*Provided entries*:
Definition etharp_query (netif : nat) (ip : Z) (packet : option loc) : M eth Z :=
  n ← the_netif netif;
  let srcaddr := if_hwaddr n in
  if ip4_addr_isbroadcast_u32 ip (if_flags n) (if_ip_addr n) (if_netmask n)
     || ip4_addr_ismulticast ip || ip4_addr_isany_val ip then mret ERR_ARG
  else
    i ← etharp_find_entry (Some ip) ETHARP_FLAG_TRY_HARD (Some netif);
    if i <? 0 then mret i
    else
      e ← get_entry i;
      let is_new_entry := bool_decide (state e = ETHARP_STATE_EMPTY) in
      when is_new_entry
        (set_entry i (set_state ETHARP_STATE_PENDING);; set_entry i (set_netif (Some netif)));;
      result ← (if is_new_entry || bool_decide (packet = None) then
                  r ← etharp_request netif ip;
                  when (r =? ERR_OK)
                    (e ← get_entry i;
                     when (bool_decide (state e = ETHARP_STATE_PENDING) && negb is_new_entry)
                       (set_entry i (set_ctime 0)));;
                  mret r
                else mret ERR_MEM);
      match packet with
      | None => mret result
      | Some p =>
        e ← get_entry i;
        if stable_state (state e) then
          modify (set_cached i);;
          e ← get_entry i;
          ethernet_output netif p srcaddr (ethaddr e) ETHTYPE_IP
        else if bool_decide (state e = ETHARP_STATE_PENDING) then
          p' ← take_over p;
          match p' with
          | Some p' =>
            e ← get_entry i;
            when (bool_decide (q e <> None)) (free_etharp_q (q e);; mret tt);;
            set_entry i (set_q (Some p'));;
            mret ERR_OK
          | None => mret ERR_MEM
          end
        else mret result
      end.

(** The unicast part of [etharp_output], once the next hop is known. *)
Definition output_unicast (netif : nat) (p : loc) (dst_addr : Z) : M eth Z :=
  k ← gets etharp_cached_entry;
  e ← get_entry k;
  if stable_state (state e) && bool_decide (netif_ e = Some netif) && ip4_addr_eq dst_addr (ipaddr e) then
    etharp_output_to_arp_index netif p k
  else
    t ← gets arp_table;
    match find_stable dst_addr netif 0 t with
    | Some i => modify (set_cached i);; etharp_output_to_arp_index netif p i
    | None => etharp_query netif dst_addr (Some p)
    end.

Definition etharp_output (netif : nat) (p : loc) (ip : Z) : M eth Z :=
  n ← the_netif netif;
  if ip4_addr_isbroadcast_u32 ip (if_flags n) (if_ip_addr n) (if_netmask n) then
    ethernet_output netif p (if_hwaddr n) ethbroadcast ETHTYPE_IP
  else if ip4_addr_ismulticast ip then
    let mcastaddr := [LL_IP4_MULTICAST_ADDR_0; LL_IP4_MULTICAST_ADDR_1; LL_IP4_MULTICAST_ADDR_2;
                      Z.land (ip4_addr2 ip) 0x7f; ip4_addr3 ip; ip4_addr4 ip] in
    ethernet_output netif p (if_hwaddr n) mcastaddr ETHTYPE_IP
  else if negb (ip4_addr_net_eq ip (if_ip_addr n) (if_netmask n)) && negb (ip4_addr_islinklocal ip) then
    if negb (ip4_addr_isany_val (if_gw n)) then output_unicast netif p (if_gw n) else mret ERR_RTE
  else output_unicast netif p ip.

(** ** Input *)

Definition read_field (x : option ptr) (off n : Z) : M eth (list Z) := on_pbuf (read_at x off n).
(** ** A new entry *)

Definition new_entry (e : etharp_entry) (ip : option Z) (netif : option nat) : etharp_entry :=
  ArpEntry (q e) (default (ipaddr e) ip) netif (ethaddr e) 0 (state e).

Lemma claim_run i e ip netif s : entry_at i e s -> claim i ip netif s = Ret i (put_entry i (new_entry e ip netif) s).
Proof.
  intros Ha. assert (W : wp (claim i ip netif) (fun r s' => r = i /\ s' = put_entry i (new_entry e ip netif) s) s).
  { unfold claim. apply wp_bind. destruct ip as [a|].
    - eapply wp_set_entry; [done|]. intros Ha1. apply wp_bind. eapply wp_set_entry; [done|]. intros Ha2.
      apply wp_bind. eapply wp_set_entry; [done|]. intros _. apply wp_ret. split; [done|]. by rewrite !put_put.
    - apply wp_ret, wp_bind. eapply wp_set_entry; [done|]. intros Ha1.
      apply wp_bind. eapply wp_set_entry; [done|]. intros _. apply wp_ret. split; [done|]. by rewrite !put_put. }
  destruct (wp_elim _ _ _ W) as (r & s' & E & -> & ->). done.
Qed.

Lemma new_entry_ok e ip netif : entry_ok e -> ~ live e -> q e = None -> entry_ok (new_entry e ip netif).
Proof. intros [A1 A2 A3 A4] Hl Hq. by split; cbn. Qed.

Lemma not_live_queue e : entry_ok e -> ~ live e -> q e = None.
Proof.
  intros He Hl. destruct (q e) eqn:Eq; [|done]. pose proof (eo_queue e He ltac:(by rewrite Eq)) as Hp.
  destruct Hl. unfold live. by rewrite Hp.
Qed.

Lemma not_live_empty e : state e = ETHARP_STATE_EMPTY -> ~ live e.
Proof. unfold live. tauto. Qed.

(** The address and the interface of an entry found. *)
Lemma entry_matches_key a n e : entry_matches (Some a) (Some n) e = true <-> ipaddr e = a /\ netif_ e = Some n.
Proof.
  unfold entry_matches, ip4_addr_eq. rewrite andb_true_iff, orb_true_iff, Z.eqb_eq, !bool_decide_eq_true. naive_solver.
Qed.

(** No entry in use but the one at [i] is for the address. *)
Definition alone (i : Z) (e : etharp_entry) (s : eth) : Prop :=
  forall j e', j <> Z.to_nat i -> arp_table s !! j = Some e' -> live e' -> ~ same_key e' e.

Lemma alone_new a n i e s s' : no_match (arp_table s) (Some a) (Some n) -> same_table s s' ->
  forall e', alone i (new_entry e (Some a) (Some n)) (put_entry i e' s').
Proof.
  intros Hn (E & _ & _) e' j e1 Hj E1 L1 [K1 K2]. simpl in E1. rewrite list_lookup_insert_ne, E in E1 by done.
  apply (Hn j e1 E1). split; [done|]. by apply entry_matches_key.
Qed.

Lemma safe_find_entry a n flags (Q : Z -> eth -> Prop) s : arp_ok s ->
  Q ERR_MEM s ->
  (forall i e, entry_at i e s -> live e -> ipaddr e = a -> netif_ e = Some n -> Q i s) ->
  (forall i e s', arp_ok s' -> entry_at i e s' -> ~ live e -> q e = None -> ipaddr e = a -> netif_ e = Some n ->
     ctime e = 0 -> alone i e s' -> netifs s' = netifs s ->
     (Forall young (arp_table s) -> Forall young (arp_table s')) -> Q i s') ->
  safe arp_ok (etharp_find_entry (Some a) flags (Some n)) Q s.
Proof.
  intros Hi HR HF HN. pose proof Hi as [Ht _].
  destruct (find_entry_choice s (Some a) flags (Some n)) as (c & Hc & E).
  { apply Ht. } { eapply Forall_impl; [apply Ht|]. intros e He. apply He. }
  assert (Hbound : forall P i, first_with P (arp_table s) i \/ oldest P (arp_table s) i -> 0 <= i < 10).
  { intros P i Hb. pose proof (to_length _ Ht). destruct Hb as [?%first_with_bound|?%oldest_bound]; lia. }
  assert (Hclaim : forall i e s', same_table s s' -> entry_at i e s -> no_match (arp_table s) (Some a) (Some n) ->
    forall e', entry_ok e' -> ~ live e' -> q e' = None -> arp_ok (put_entry i e' s') ->
    safe arp_ok (claim i (Some a) (Some n)) Q (put_entry i e' s')).
  { intros i e s' Hs Ha Hn e' He' Hl' Hq' Hok'. pose proof (put_at i e e' s' (at_same _ _ _ _ Hs Ha)) as Ha'.
    assert (Hne : entry_ok (new_entry e' (Some a) (Some n))) by (by apply new_entry_ok).
    apply safe_wp. eapply wp_of_run; [by apply claim_run|]. rewrite put_put.
    assert (Hok2 : arp_ok (put_entry i (new_entry e' (Some a) (Some n)) s')).
    { split; [|apply Hok']. rewrite <- (put_put i e'). eapply table_ok_update; [apply Hok'|apply Ha'|done|done]. }
    split; [done|]. eapply HN; [done|eapply put_at; by eapply at_same|done|done|done|done|done|by eapply alone_new|apply Hs|].
    intros Hy. simpl. apply Forall_insert; [by rewrite (proj1 Hs)|]. by split. }
  unfold safe. rewrite E. change (safe arp_ok (act_on (Some a) (Some n) c) Q s).
  destruct c as [i|i|i|]; cbn [act_on].
  - inversion Hc as [? Hm| | | | | |]; subst. destruct Hm as (Hi0 & e & Ee & [Lv Hm] & _). apply entry_matches_key in Hm as [? ?].
    apply safe_ret; [done|]. apply (HF i e); [|done..]. split; [|done]. split; [done|].
    apply lookup_lt_Some in Ee. rewrite (to_length _ Ht) in Ee. lia.
  - inversion Hc as [| |? Hn _ Hf| | | |]; subst. destruct (at_exists i s Ht) as (e & Ha & He); [eapply Hbound; by left|].
    assert (Hl : ~ live e). { destruct Hf as (_ & e' & E' & Hs' & _). destruct Ha as [_ Ha]. simplify_eq. by apply not_live_empty. }
    assert (Es : s = put_entry i e s).
    { unfold put_entry. rewrite list_insert_id by apply Ha. by destruct s. }
    rewrite Es. eapply (Hclaim i e s); [done|done|done|done|done|by apply not_live_queue|by rewrite <- Es].
  - assert (Hio : no_match (arp_table s) (Some a) (Some n) /\ 0 <= i < 10).
    { inversion Hc; subst; (split; [done|eapply Hbound; by right]). }
    destruct Hio as [Hn Hio]. destruct (at_exists i s Ht Hio) as (e & Ha & He).
    apply safe_bind. eapply safe_free_entry; [done|done|]. intros s' Hs' Hok'.
    destruct (freed_entry_ok e He) as (F1 & F2 & F3). by eapply (Hclaim i e s').
  - apply safe_ret; done.
Qed.
(* ===== verification/EtharpOutput.v ===== *)
(** Address resolution: where outgoing packets go. *)
From stdpp Require Import functions.
From S2P Require Import Prelude Memp Pbuf PbufFacts PbufUpdate PbufAlloc PbufChain PbufRam Chksum Ip4Addr.
From S2P Require Import Ethernet Etharp EtharpTable EtharpInv EtharpSend EtharpReply.

(** ** The next hop *)

Inductive hop : Type :=
| Direct (dst : list Z)  (** a hardware address that needs no resolution *)
| Via (a : Z)            (** the hardware address of [a] *)
| NoRoute.

(** RFC 1112: the low 23 bits of the group address. *)
Definition group_addr (ip : Z) : list Z := [1; 0; 0x5e; ip4_addr2 ip mod 128; ip4_addr3 ip; ip4_addr4 ip].

Definition next_hop (me : link_if) (ip : Z) : hop :=
  if ip4_addr_isbroadcast_u32 ip (if_flags me) (if_ip_addr me) (if_netmask me) then Direct ethbroadcast
  else if ip4_addr_ismulticast ip then Direct (group_addr ip)
  else if ip4_addr_net_eq ip (if_ip_addr me) (if_netmask me) || ip4_addr_islinklocal ip then Via ip
  else if ip4_addr_isany_val (if_gw me) then NoRoute
  else Via (if_gw me).

Section Output.
Context `{LL : LinkLaws} `{HL : !HeapLaws} `{CF : !CustomFree} `{BU : !Build}.

(** The packet went to [dst]: the driver got it in a frame, its head has
    the header in front, and nothing else changed but the hint. *)
Definition framed (n : nat) (nd : node) (c : list node) (dst : list Z) (s : eth) (r : Z) (s' : eth) : Prop :=
  exists k m' l' data, s' = set_elink l' (set_emem m' (set_cached k s)) /\ 0 <= k < 10 /\ link_ok l' /\ only_block (n_loc nd) (emem s) m' /\
    packet m' (Some (n_loc nd)) (Node (n_loc nd) (moved SIZEOF_ETH_HDR (n_buf nd)) data :: c) /\
    contents (Node (n_loc nd) (moved SIZEOF_ETH_HDR (n_buf nd)) data :: c) =
      frame dst (if_hwaddr (netifs s n)) ETHTYPE_IP (contents (nd :: c)) /\
    output_rel n (frame dst (if_hwaddr (netifs s n)) ETHTYPE_IP (contents (nd :: c))) (elink s) r l'.

(** A packet that can be framed. *)
Record sendable (s : eth) (nd : node) (c : list node) : Prop := {
  sd_packet : packet (emem s) (Some (n_loc nd)) (nd :: c);
  sd_room : roomy nd SIZEOF_ETH_HDR;
  sd_size : total (nd :: c) + SIZEOF_ETH_HDR <= 1500;
  sd_link : link_ok (elink s)
}.

Lemma set_cached_same s : set_cached (etharp_cached_entry s) s = s.
Proof. by destruct s. Qed.

Lemma wp_frame n nd c dst s k : 0 <= k < 10 -> sendable s nd c -> length (if_hwaddr (netifs s n)) = 6%nat -> length dst = 6%nat ->
  wp (ethernet_output n (n_loc nd) (if_hwaddr (netifs s n)) dst ETHTYPE_IP) (fun r s' => framed n nd c dst s r s') (set_cached k s).
Proof.
  intros Hk [Hp Hr Ht Hl] L1 L2. apply (wp_ethernet_output n nd c); [done|done|done|done|done|done|done|].
  intros r m' l' data O Hlk Hpk Hc Hrel. exists k, m', l', data. done.
Qed.

Lemma wp_frame_here n nd c dst s : arp_ok s -> sendable s nd c -> length (if_hwaddr (netifs s n)) = 6%nat -> length dst = 6%nat ->
  wp (ethernet_output n (n_loc nd) (if_hwaddr (netifs s n)) dst ETHTYPE_IP) (fun r s' => framed n nd c dst s r s') s.
Proof. intros [_ Hk] Hs L1 L2. pose proof (wp_frame n nd c dst s (etharp_cached_entry s) Hk Hs L1 L2) as W. by rewrite set_cached_same in W. Qed.

(** An entry whose binding is used without a new request: younger than 270
    seconds, or asked for again already. *)
Definition usable (e : etharp_entry) (a : Z) (n : nat) : Prop :=
  is_stable e /\ netif_ e = Some n /\ ipaddr e = a /\
  (state e = ETHARP_STATE_STABLE -> ctime e < ARP_AGE_REREQUEST_USED_UNICAST).

Lemma wp_output_to n nd c i e a s k : 0 <= k < 10 -> sendable s nd c -> length (if_hwaddr (netifs s n)) = 6%nat -> table_ok (arp_table s) ->
  entry_at i e s -> usable e a n ->
  wp (etharp_output_to_arp_index n (n_loc nd) i) (fun r s' => framed n nd c (ethaddr e) s r s') (set_cached k s).
Proof.
  intros Hk Hs L1 Ht Ha (U1 & U2 & U3 & U4). pose proof (at_ok _ _ _ Ht Ha) as He.
  assert (Ha' : entry_at i e (set_cached k s)) by exact Ha.
  unfold etharp_output_to_arp_index. apply wp_bind. eapply wp_get_entry; [done|]. apply wp_bind.
  assert (Hrest : wp (n' ← the_netif n; e ← get_entry i; ethernet_output n (n_loc nd) (if_hwaddr n') (ethaddr e) ETHTYPE_IP)
    (fun r s' => framed n nd c (ethaddr e) s r s') (set_cached k s)).
  { apply wp_bind, wp_gets, wp_bind. eapply wp_get_entry; [exact Ha'|].
    exact (wp_frame n nd c (ethaddr e) s k Hk Hs L1 (eo_addr e He)). }
  destruct (bool_decide_reflect (state e = ETHARP_STATE_STABLE)) as [Est|]; cbn [when]; [|exact Hrest].
  specialize (U4 Est). unfold ARP_AGE_REREQUEST_USED_BROADCAST, ARP_AGE_REREQUEST_USED_UNICAST in *.
  rewrite (proj2 (Z.leb_gt _ _)) by lia. rewrite (proj2 (Z.leb_gt _ _)) by lia. exact Hrest.
Qed.

Lemma find_stable_hit a n t e j : t !! j = Some e -> is_stable e -> netif_ e = Some n -> ipaddr e = a ->
  forall i, exists j' e', find_stable a n i t = Some (i + Z.of_nat j') /\ t !! j' = Some e' /\ is_stable e' /\ netif_ e' = Some n /\ ipaddr e' = a.
Proof.
  revert j. induction t as [|e0 t IH]; intros j Hj Hs Hn Hi i; [done|]. cbn [find_stable].
  destruct (stable_state (state e0) && bool_decide (netif_ e0 = Some n) && ip4_addr_eq a (ipaddr e0)) eqn:Em.
  - apply andb_true_iff in Em as [[E1 E2]%andb_true_iff E3]. apply bool_decide_eq_true in E2. apply Z.eqb_eq in E3.
    exists 0%nat, e0. split_and!; [f_equal; lia|done|done|done|done].
  - destruct j as [|j]; [exfalso|].
    { injection Hj as ->. unfold is_stable in Hs. rewrite Hs, bool_decide_true in Em by done. cbn in Em. unfold ip4_addr_eq in Em.
      subst a. by rewrite Z.eqb_refl in Em. }
    destruct (IH j Hj Hs Hn Hi (i + 1)) as (j' & e' & E & H1 & H2 & H3 & H4). exists (S j'), e'.
    split_and!; [rewrite E; f_equal; lia|done|done|done|done].
Qed.

Lemma wp_output_unicast n nd c i e a s : sendable s nd c -> length (if_hwaddr (netifs s n)) = 6%nat -> arp_ok s ->
  entry_at i e s -> usable e a n ->
  wp (output_unicast n (n_loc nd) a) (fun r s' => framed n nd c (ethaddr e) s r s') s.
Proof.
  intros Hs L1 [Ht Hc] Ha Hu. pose proof Hu as (U1 & U2 & U3 & _).
  assert (Huniq : forall j e', arp_table s !! j = Some e' -> is_stable e' -> netif_ e' = Some n -> ipaddr e' = a -> e' = e).
  { intros j e' E' S' N' I'. destruct Ha as [_ Ea]. assert (j = Z.to_nat i); [|congruence].
    apply (to_distinct _ Ht j _ e' e); [done|done|by apply stable_live|by apply stable_live|]. split; congruence. }
  unfold output_unicast. apply wp_bind, wp_gets, wp_bind.
  destruct (at_exists (etharp_cached_entry s) s Ht Hc) as (e0 & Ha0 & _). eapply wp_get_entry; [done|].
  destruct (stable_state (state e0) && bool_decide (netif_ e0 = Some n) && ip4_addr_eq a (ipaddr e0)) eqn:Em.
  - apply andb_true_iff in Em as [[E1 E2]%andb_true_iff E3]. apply bool_decide_eq_true in E2. apply Z.eqb_eq in E3.
    assert (e0 = e) as -> by (eapply Huniq; [apply Ha0|done|done|done]).
    pose proof (wp_output_to n nd c _ e a s (etharp_cached_entry s) Hc Hs L1 Ht Ha0 Hu) as W. by rewrite set_cached_same in W.
  - apply wp_bind, wp_gets. destruct (find_stable_hit a n (arp_table s) e (Z.to_nat i) (proj2 Ha) U1 U2 U3 0) as (j & e' & -> & Ej & S' & N' & I').
    assert (e' = e) as -> by (by eapply Huniq). apply wp_bind, wp_modify.
    apply lookup_lt_Some in Ej as Hlt. rewrite (to_length _ Ht) in Hlt. unfold ARP_TABLE_SIZE in *.
    apply (wp_output_to n nd c _ e a); [lia|done|done|done| |done]. split; [lia|]. by replace (Z.to_nat (0 + Z.of_nat j)) with j by lia.
Qed.

Lemma group_addr_eq ip : [LL_IP4_MULTICAST_ADDR_0; LL_IP4_MULTICAST_ADDR_1; LL_IP4_MULTICAST_ADDR_2;
  Z.land (ip4_addr2 ip) 0x7f; ip4_addr3 ip; ip4_addr4 ip] = group_addr ip.
Proof. unfold group_addr. by rewrite (Z.land_ones _ 7) by lia. Qed.

(** The packet goes to [hw], the next hop's hardware address. *)
Definition hop_address (n : nat) (ip : Z) (hw : list Z) (s : eth) : Prop :=
  match next_hop (netifs s n) ip with
  | Direct d => hw = d
  | Via a => exists i e, entry_at i e s /\ usable e a n /\ hw = ethaddr e
  | NoRoute => False
  end.

Lemma wp_etharp_output s n nd c ip hw : arp_ok s -> sendable s nd c -> length (if_hwaddr (netifs s n)) = 6%nat -> hop_address n ip hw s ->
  wp (etharp_output n (n_loc nd) ip) (fun r s' => framed n nd c hw s r s') s.
Proof.
  intros Hi Hs L1. unfold hop_address, next_hop, etharp_output. intros Hhw. apply wp_bind, wp_gets. cbv zeta beta. rewrite group_addr_eq.
  destruct (ip4_addr_isbroadcast_u32 _ _ _ _); [subst hw; by apply wp_frame_here|].
  destruct (ip4_addr_ismulticast ip); [subst hw; by apply wp_frame_here|].
  destruct (ip4_addr_net_eq _ _ _), (ip4_addr_islinklocal ip); cbn [orb negb andb] in *;
    try (destruct Hhw as (i & e & Ha & Hu & ->); by eapply wp_output_unicast).
  destruct (ip4_addr_isany_val (if_gw _)); cbn [negb]; [done|]. destruct Hhw as (i & e & Ha & Hu & ->). by eapply wp_output_unicast.
Qed.

(** C22. Where [etharp_output] sends a packet. Broadcast and multicast addresses
    go to the matching hardware address, everything on our network and every
    link-local address to the hardware address of the destination, the rest to
    that of the gateway, or nowhere without one: ERR_RTE and nothing happens.
    When the hop's address is resolved and younger than 270 seconds, or already
    asked for again, the packet leaves at once and alone, in an Ethernet frame
    with exactly these addresses, and the memory outside its first block is
    untouched. In particular nothing is asked for from 240 to 269 seconds, where
    the comment at ARP_AGE_REREQUEST_USED_UNICAST promises a request: 1 minute
    before the entry expires. *)
Theorem etharp_output_routes s n nd c ip : arp_ok s -> sendable s nd c -> length (if_hwaddr (netifs s n)) = 6%nat ->
  match next_hop (netifs s n) ip with
  | Direct dst => exists r s', etharp_output n (n_loc nd) ip s = Ret r s' /\ framed n nd c dst s r s'
  | Via a => forall i e, entry_at i e s -> usable e a n ->
      exists r s', etharp_output n (n_loc nd) ip s = Ret r s' /\ framed n nd c (ethaddr e) s r s'
  | NoRoute => etharp_output n (n_loc nd) ip s = Ret ERR_RTE s
  end.
Proof.
  intros Hi Hs L1. pose proof (fun hw Hh => wp_elim _ _ _ (wp_etharp_output s n nd c ip hw Hi Hs L1 Hh)) as W. unfold hop_address in W.
  destruct (next_hop (netifs s n) ip) as [|a|] eqn:Eh.
  - by apply W.
  - intros i e Ha Hu. apply W. by exists i, e.
  - clear W. unfold next_hop in Eh. unfold etharp_output. erewrite bind_Ret by reflexivity. cbv zeta beta.
    destruct (ip4_addr_isbroadcast_u32 _ _ _ _); [done|]. destruct (ip4_addr_ismulticast ip); [done|].
    destruct (ip4_addr_net_eq _ _ _), (ip4_addr_islinklocal ip); cbn [orb negb andb] in *; try done. by destruct (ip4_addr_isany_val _).
Qed.
End Output.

*What is expected*: Starting with the line with "dst s r s') s." above and going on through the line with "wp_get_entry; [exact Ha'|].", transcribe every line exactly, both ends included, and add nothing.

*Task answer*:
  wp (ethernet_output n (n_loc nd) (if_hwaddr (netifs s n)) dst ETHTYPE_IP) (fun r s' => framed n nd c dst s r s') s.
Proof. intros [_ Hk] Hs L1 L2. pose proof (wp_frame n nd c dst s (etharp_cached_entry s) Hk Hs L1 L2) as W. by rewrite set_cached_same in W. Qed.

(** An entry whose binding is used without a new request: younger than 270
    seconds, or asked for again already. *)
Definition usable (e : etharp_entry) (a : Z) (n : nat) : Prop :=
  is_stable e /\ netif_ e = Some n /\ ipaddr e = a /\
  (state e = ETHARP_STATE_STABLE -> ctime e < ARP_AGE_REREQUEST_USED_UNICAST).

Lemma wp_output_to n nd c i e a s k : 0 <= k < 10 -> sendable s nd c -> length (if_hwaddr (netifs s n)) = 6%nat -> table_ok (arp_table s) ->
  entry_at i e s -> usable e a n ->
  wp (etharp_output_to_arp_index n (n_loc nd) i) (fun r s' => framed n nd c (ethaddr e) s r s') (set_cached k s).
Proof.
  intros Hk Hs L1 Ht Ha (U1 & U2 & U3 & U4). pose proof (at_ok _ _ _ Ht Ha) as He.
  assert (Ha' : entry_at i e (set_cached k s)) by exact Ha.
  unfold etharp_output_to_arp_index. apply wp_bind. eapply wp_get_entry; [done|]. apply wp_bind.
  assert (Hrest : wp (n' ← the_netif n; e ← get_entry i; ethernet_output n (n_loc nd) (if_hwaddr n') (ethaddr e) ETHTYPE_IP)
    (fun r s' => framed n nd c (ethaddr e) s r s') (set_cached k s)).
  { apply wp_bind, wp_gets, wp_bind. eapply wp_get_entry; [exact Ha'|].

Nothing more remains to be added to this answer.